これ以上どうやって褒めたらいいのか、俺にも分からない。
小説で読んだ表現を言ってみたらどうだ。いや、ややこしすぎて俺もこんがらがってしまう。
彼女を求めている言葉はなんだ? 可愛いとか、綺麗だと思っている所を例に挙げて褒めれば良かったのか? ダメだ、分からない。
完全に思考が止まってしまった俺のことを見て、美緒は呆れながら「これだから賢ちゃんは彼女が出来ないのよ」と言いたげな顔をしていた。
出来ないんじゃない。作ろうとしてないだけだ。あと余計なお世話だ。
「女心に疎い賢ちゃんに教えてあげるわ。
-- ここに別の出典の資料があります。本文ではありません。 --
(** After any observations: the order is that of first sight, and an entry
    summarises what was said about its pid. *)
Lemma absorb_obs_spec obs :
  let acc := foldl absorb_obs (∅, []) obs in
  snd acc = first_seen (fst ∘ fst <$> obs) ∧
  (∀ pid, pid ∈ snd acc ↔ pid ∈ fst ∘ fst <$> obs) ∧
  ∀ pid, fst acc !! pid = if bool_decide (about pid obs = []) then None
                          else Some (kind_of (about pid obs), memory_of (about pid obs)).
Proof.
  induction obs as [|[[pid k] m] obs IH] using rev_ind; simpl.
  { split; [done|]. split; [done|]. intros pid. apply lookup_empty. }
  rewrite foldl_app. destruct (foldl absorb_obs (∅, []) obs) as [merged order]. simpl in *.
  destruct IH as (Ho & Hin & Hm).
  unfold first_seen. rewrite fmap_app, foldl_app. fold (first_seen (fst ∘ fst <$> obs)).
  rewrite <- Ho. simpl. unfold absorb_obs. simpl.
  assert (∀ pid', about pid' (obs ++ [(pid, k, m)])
                  = about pid' obs ++ (if pid =? pid' then [(pid, k, m)] else [])) as Hab
    by (intros; apply about_snoc).
  rewrite (Hm pid). destruct (decide (about pid obs = [])) as [E|E].
  - rewrite bool_decide_eq_true_2 by done.
    assert (pid ∉ order) as Hno by (rewrite Hin, <- about_nonempty; naive_solver).
    rewrite bool_decide_eq_false_2 by done. simpl. split; [done|]. split.
    + intros p. rewrite !elem_of_app, Hin. done.
    + intros p. rewrite Hab. destruct (Z.eqb_spec pid p) as [<-|Hp].
      * rewrite lookup_insert_eq, E. simpl. unfold kind_of, memory_of. simpl. by destruct m, k.
      * by rewrite lookup_insert_ne, app_nil_r, Hm.
  - rewrite bool_decide_eq_false_2 by done. simpl.
    assert (pid ∈ order) as Hyes by (by rewrite Hin, <- about_nonempty).
    rewrite bool_decide_eq_true_2 by done. split; [done|]. split.
    + intros p. rewrite elem_of_app, <- Hin, list_elem_of_singleton. naive_solver.
    + intros p. rewrite Hab. destruct (Z.eqb_spec pid p) as [<-|Hp].
      * rewrite lookup_insert_eq, bool_decide_eq_false_2 by (by intros [? _]%app_nil).
        unfold kind_of, memory_of. rewrite fmap_app, foldl_app, omap_app, head_app. simpl.
        f_equal. f_equal. destruct (head (omap snd (about pid obs))); [done|]. by destruct m.
      * by rewrite lookup_insert_ne, app_nil_r, Hm.
Qed.

(** A process is listed once on its device: the processes of a device are
    the distinct pids of its two lists, in the order first met, each with the
    kind that combines every observation of it and the first memory figure the
    driver gave; a list the driver refuses counts as empty. *)
Theorem processes_listed_once device device_index :
  let obs := observed device in
  collect_processes device device_index
  = (λ pid, mkGpuProcess pid device_index [] (kind_of (about pid obs)) (memory_of (about pid obs)))
      <$> first_seen (fst ∘ fst <$> obs) ∧
  NoDup (first_seen (fst ∘ fst <$> obs)) ∧
  ∀ pid, pid ∈ first_seen (fst ∘ fst <$> obs) ↔ pid ∈ fst ∘ fst <$> obs.
Proof.
  intros obs. pose proof (absorb_obs_spec obs) as (Ho & Hin & Hm).
  pose proof (absorb_observed device) as Ha. fold obs in Ha.
  unfold collect_processes. cbv zeta in Ha |- *. rewrite <- Ha. clear Ha.
  destruct (foldl absorb_obs (∅, []) obs) as [merged order]. simpl in *. subst order.
  split; [|split; [|done]].
  - assert (∀ pid, pid ∈ first_seen (fst ∘ fst <$> obs) → merged !! pid
        = Some (kind_of (about pid obs), memory_of (about pid obs))) as Hs.
    { intros pid Hp%Hin%about_nonempty. by rewrite Hm, bool_decide_eq_false_2. }
    clear Hin Hm. induction (first_seen (fst ∘ fst <$> obs)) as [|pid l IH]; [done|].
    csimpl. rewrite (Hs pid) by (by left). csimpl. f_equal. apply IH. intros p Hp. apply Hs. by right.
  - unfold first_seen. clear. generalize (fst ∘ fst <$> obs). intros pids.
    assert (∀ seen : list Z, NoDup seen → NoDup (foldl (λ seen pid,
              if bool_decide (pid ∈ seen) then seen else seen ++ [pid]) seen pids)) as H.
    { induction pids as [|p pids IH]; intros seen Hs; [done|]. simpl. apply IH.
      case_bool_decide; [done|]. apply NoDup_app. split; [done|]. split; [|apply NoDup_singleton].
      by intros x Hx ->%list_elem_of_singleton. }
    apply H. constructor.
Qed.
こういうときわね、思わずキスがしたくなる顔をだとか、抱きしめたくなる。とか言っておくものなのよ」
おいおい、そんな恥ずかしいセリフを言わせる気か? 劇団とかじゃなんだぞ。ここで初めて彼女の正気を疑った。
ここは人通りが少ない。ここでなら、どんなに恥ずかしいセリフも道を走る車の音で連れ去られていくだろう。
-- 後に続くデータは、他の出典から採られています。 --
(* ===== verification/AppleGpu.v ===== *)
(** * The Apple backend: crates/muxtop-core/src/apple/

    The figures of metrics.rs, the sampler of ioreport.rs and the engine of
    engine.rs, whose CoreFoundation objects are counted (IoRegistry.v). *)

From S2P Require Import Prelude Str RsFloat Process Network Gpu Snapshots Num.
From S2P Require Import IoRegistry.
Local Open Scope Z_scope.
Local Open Scope record_scope.

(** ** metrics.rs *)

Abbreviation DvfsTable := (list Z).

Definition DVFS_ENTRY_LEN : nat := 8.
Definition MAX_PLAUSIBLE_CLOCK_MHZ : Z := 4000.

Definition u32_from_le_bytes (a b c d : u8) : Z :=
  u8_val a + 256 * (u8_val b + 256 * (u8_val c + 256 * u8_val d)).

(** The loop over the entries, each of eight bytes. *)
Fixpoint dvfs_entries (blob : list u8) : option DvfsTable :=
  match blob with
  | a :: b :: c :: d :: _ :: _ :: _ :: _ :: blob =>
      let mhz := (u32_from_le_bytes a b c d + 500000) / 1000000 in
      if MAX_PLAUSIBLE_CLOCK_MHZ <? mhz then None
      else table ← dvfs_entries blob; Some (mhz :: table)
  | _ => Some []
  end.

Definition parse_dvfs_table (blob : list u8) : option DvfsTable :=
  if bool_decide (blob = []) || negb (length blob mod DVFS_ENTRY_LEN =? 0)%nat then None
  else dvfs_entries blob.

Definition state_index (name : str) : option nat :=
  if bool_decide (to_ascii_lowercase <$> name = lit "off") then Some 0%nat
  else
    digits ← match strip_prefix name (lit "P") with
             | Some d => Some d | None => strip_prefix name (lit "p") end;
    if bool_decide (digits = []) || negb (forallb is_digit digits) then None
    else Z.to_nat <$> parse_uint u64_max digits.

(** The clock of a state: unknown, with or without any time spent in it. *)
Definition clock_of (table : DvfsTable) (name : str) : option Z :=
  index ← state_index name; table !! index.

(** The loop of the weighted clock: the weighted sum, the active and the known
    ticks. *)
Fixpoint weigh (table : DvfsTable) (residencies : list (str * Z)) (weighted active known : Z)
    : option (Z * Z * Z) :=
  match residencies with
  | [] => Some (weighted, active, known)
  | (name, ticks) :: rest =>
      match clock_of table name with
      | Some clock =>
          if 0 <? clock then weigh table rest (weighted + ticks * clock) (active + ticks) (known + ticks)
          else weigh table rest weighted active (known + ticks)
      | None => if ticks =? 0 then weigh table rest weighted active known else None
      end
  end.

Definition residency_weighted_clock_mhz (residencies : list (str * Z)) (table : DvfsTable) : option Z :=
  match weigh table residencies 0 0 0 with
  | None => None
  | Some (weighted, active_ticks, known_ticks) =>
      if known_ticks =? 0 then None
      else if active_ticks =? 0 then Some 0
      else let clock := weighted / active_ticks in if clock <=? u32_max then Some clock else None
  end.

Fixpoint active_time (table : DvfsTable) (residencies : list (str * Z)) (active total : Z)
    : option (Z * Z) :=
  match residencies with
  | [] => Some (active, total)
  | (name, ticks) :: rest =>
      match clock_of table name with
      | Some clock => active_time table rest (if 0 <? clock then active + ticks else active) (total + ticks)
      | None => if ticks =? 0 then active_time table rest active total else None
      end
  end.

Definition active_residency_pct (residencies : list (str * Z)) (table : DvfsTable) : option f32 :=
  match active_time table residencies 0 0 with
  | None => None
  | Some (active, total) =>
      if total =? 0 then None
      else Some (f64_as_f32 (f64_mul (f64_div (f64_of_Z active) (f64_of_Z total)) (f64_of_Z 100)))
  end.

Definition energy_unit_joules (unit : str) : option f64 :=
  let u := trim unit in
  if bool_decide (u = lit "nJ") then Some (decimal_to_f64 false 1 (-9))
  else if bool_decide (u ∈ [lit "uJ"; 181 :: lit "J"; 956 :: lit "J"]) then Some (decimal_to_f64 false 1 (-6))
  else if bool_decide (u = lit "mJ") then Some (decimal_to_f64 false 1 (-3))
  else if bool_decide (u = lit "J") then Some (f64_of_Z 1)
  else None.

Definition energy_delta_to_watts (delta : Z) (unit : str) (elapsed : Duration) : option f32 :=
  if delta <? 0 then None
  else
    let seconds := as_secs_f64 elapsed in
    if float_le seconds (S754_zero false) then None
    else
      joules ← f64_mul (f64_of_Z delta) <$> energy_unit_joules unit;
      Some (f64_as_f32 (f64_div joules seconds)).

Definition clamp_pct (raw : Z) : f32 := f64_clamp f32_zero (f32_of_Z 100) (f32_of_Z raw).

(** ** engine.rs *)

Definition device_name (info : AcceleratorInfo) : str :=
  let base := match model info with
              | Some m => m
              | None => default (lit "Apple GPU") (class info)
              end in
  match gpu_core_count info with
  | Some cores => if 0 <? cores then base ++ lit " (" ++ show cores ++ lit "-core GPU)" else base
  | None => base
  end.

Record DeviceInputs := mkInputs {
  in_index : Z;
  info : AcceleratorInfo;
  in_power_watts : option f32;
  in_graphics_clock_mhz : option Z;
  residency_pct : option f32;
  in_unified_memory_bytes : option Z;
}.

Definition build_device (input : DeviceInputs) : GpuDeviceSnapshot :=
  mkGpuDevice (in_index input) Apple AppleIoReport (device_name (info input)) []
    (acc_driver_version (info input))
    (match clamp_pct <$> acc_utilization_pct (info input) with
     | Some p => Some p | None => residency_pct input end)
    None (in_use_memory_bytes (info input)) (in_unified_memory_bytes input) None (in_power_watts input) None
    (in_graphics_clock_mhz input) None None None None false.

Record IntervalReport := mkReport {
  energy : option (Z * str);
  residencies : list (str * Z);
  elapsed : Duration;
}.

#[export] Instance IntervalReport_eta : Eta IntervalReport := λ r,
  mkReport (energy r) (residencies r) (elapsed r).

(** The body of [collect], once the sampler and the registry have answered. *)
Definition report_devices (unified : option Z) (dvfs : option DvfsTable) (interval : option IntervalReport)
    (accs : list AcceleratorInfo) : GpusSnapshot :=
  let power_watts := report ← interval; '(delta, unit) ← energy report;
                     energy_delta_to_watts delta unit (elapsed report) in
  let residency := report ← interval; table ← dvfs; Some (residencies report, table) in
  let graphics_clock_mhz := '(res, table) ← residency; residency_weighted_clock_mhz res table in
  let residency_pct := '(res, table) ← residency; active_residency_pct res table in
  let devices := imap (λ index info,
      build_device (mkInputs (as_u32 (Z.of_nat index)) info power_watts graphics_clock_mhz residency_pct
                      unified)) (List.filter is_apple_gpu accs) in
  if bool_decide (length devices = 0)%nat then
    gpus_unavailable_with (lit "the Apple GPU disappeared from the IORegistry")
  else mkGpus [AppleIoReport] true devices [] [].

(** ** ioreport.rs *)

Definition LIB_IOREPORT : str := lit "/usr/lib/libIOReport.dylib".
Definition GROUP_ENERGY : str := lit "Energy Model".
Definition GROUP_GPU_STATS : str := lit "GPU Stats".
Definition SUBGROUP_PERF_STATES : str := lit "GPU Performance States".
Definition CHANNEL_GPU_ENERGY : str := lit "GPU Energy".
Definition CHANNEL_GPU : str := lit "GPU".
Definition MIN_SAMPLE_INTERVAL : Duration := from_millis 100.

(** ** ioreport.rs: reports *)

Record Channel := mkChannel {
  ch_group : str;
  ch_subgroup : str;
  ch_name : str;
  ch_value : Z;
  ch_unit : str;
  ch_states : list (str * Z);
}.

(** One channel of a delta, with the report so far and whether its energy is
    from the preferred channel. *)
Definition decode_channel (acc : IntervalReport * bool) (channel : Channel) : IntervalReport * bool :=
  let '(report, have_preferred_energy) := acc in
  if bool_decide (ch_group channel = GROUP_ENERGY) then
    let preferred := bool_decide (ch_name channel = CHANNEL_GPU_ENERGY) in
    if preferred || (bool_decide (ch_name channel = CHANNEL_GPU) && negb have_preferred_energy)
    then (report <| energy := Some (ch_value channel, ch_unit channel) |>,
          have_preferred_energy || preferred)
    else acc
  else if bool_decide (ch_group channel = GROUP_GPU_STATS)
          && bool_decide (ch_subgroup channel = SUBGROUP_PERF_STATES)
  then (report <| residencies ::= λ l, l ++ ((λ '(name, ticks), (name, Z.max ticks 0))
                                               <$> ch_states channel) |>, have_preferred_energy)
  else acc.

(** [None] is a delta without its array of channels. *)
Definition decode (channels : option (list Channel)) : IntervalReport :=
  match channels with
  | None => mkReport None [] 0
  | Some items => fst (foldl decode_channel (mkReport None [] 0, false) items)
  end.

(** ** ioreport.rs: the sampler *)

Record IoReportSampler := mkSampler {
  subscription : nat;
  sampler_channels : nat;
  previous : option (nat * Instant);
}.

#[export] Instance IoReportSampler_eta : Eta IoReportSampler := λ s,
  mkSampler (subscription s) (sampler_channels s) (previous s).

(** What the library answers to [open]: whether it loads, the first symbol it
    lacks, whether each group exists and the subscription is granted, and whether
    the out-parameter of that call receives an object the caller owns, which is
    not documented. *)
Record Library := mkLibrary {
  loads : result unit str;
  lacks : option (str * str);
  has_energy : bool;
  has_perf : bool;
  subscribes : bool;
  gives_view : bool;
}.

(** [subscribed], the subscription's own view of the channels, is an object when
    the library gives one; the code keeps no reference to it and never releases
    it. *)
Definition open (l : Library) (h : Heap) : result IoReportSampler GpuError * Heap :=
  match loads l, lacks l with
  | Err e, _ =>
      (Err (DriverUnavailable (lit "Apple") (LIB_IOREPORT ++ lit " could not be loaded: " ++ e)), h)
  | Ok _, Some (name, e) =>
      (Err (DriverUnavailable (lit "Apple")
              (name ++ lit " is missing from " ++ LIB_IOREPORT ++ lit ": " ++ e)), h)
  | Ok _, None =>
  if negb (has_energy l) then
    (Err (Query (lit "IOReport has no '" ++ GROUP_ENERGY ++ lit "' group on this host")), h)
  else
    let '(channels, h) := create h in
    let h := if has_perf l then
               let '(perf_channels, h) := create h in
               CFRelease perf_channels (touch perf_channels (touch channels h))
             else h in
    let h := touch channels h in
    let h := if gives_view l then snd (create h) else h in
    if subscribes l then
      let '(subscription, h) := create h in (Ok (mkSampler subscription channels None), h)
    else (Err (Query (lit "IOReportCreateSubscription was refused")), CFRelease channels h)
  end.

(** What IOReport answers to one call: a sample or not, and a delta or not, with
    its channels. *)
Record Answers := mkAnswers { sampled : bool; delta : option (option (list Channel)); now : Instant }.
だけど、それはそのセリフを言ったという事実は連れて行ってはくれない。こんなことを言ったら今日はまともに彼女の顔を見られない。
「言ってくれないと、私ずっと気にしちゃうかもね」
熱い風になびく髪を耳にかけ、伏し目がちで唇をぎゅっと蕾のように閉じ、影のある表情を作る。女優にでもなったらどうだ。
これもまた、言うしかない。
「……キスが、したくなる、顔だよ。」
ここからいなくなりたい。どうか彼女以外誰も聞いていませんように。
頼むからこれで勘弁してくれ。
赤くなった顔で彼女を見ると、彼女はそっと目を閉じて可愛らしく唇を差し出して何かを待っているようだ。
俺は戸惑い、石像のように固まってしまった。
「いいよ、賢ちゃん。キスしても」
甘く囁く彼女には、小悪魔の羽根が背中に生えていように見えた。
「なんちゃってね。もう賢ちゃんったら、こんなことだと悪い女の人に捕まっちゃうわよ? こうやって振り回されちゃダメなんだからね」
振り回している自覚はあるのか。
彼女は不意に、少々傷んでいるが大事そうに使っているピンク色の腕時計を確認する。
「あっ、いけない。私日直だったわ。賢ちゃん、急ぐわよ」
俺は彼女に言われるまま、急いで学校に向かう。
彼女がつけていた腕時計は、俺が中学校のときにあげた誕生日プレゼントだった。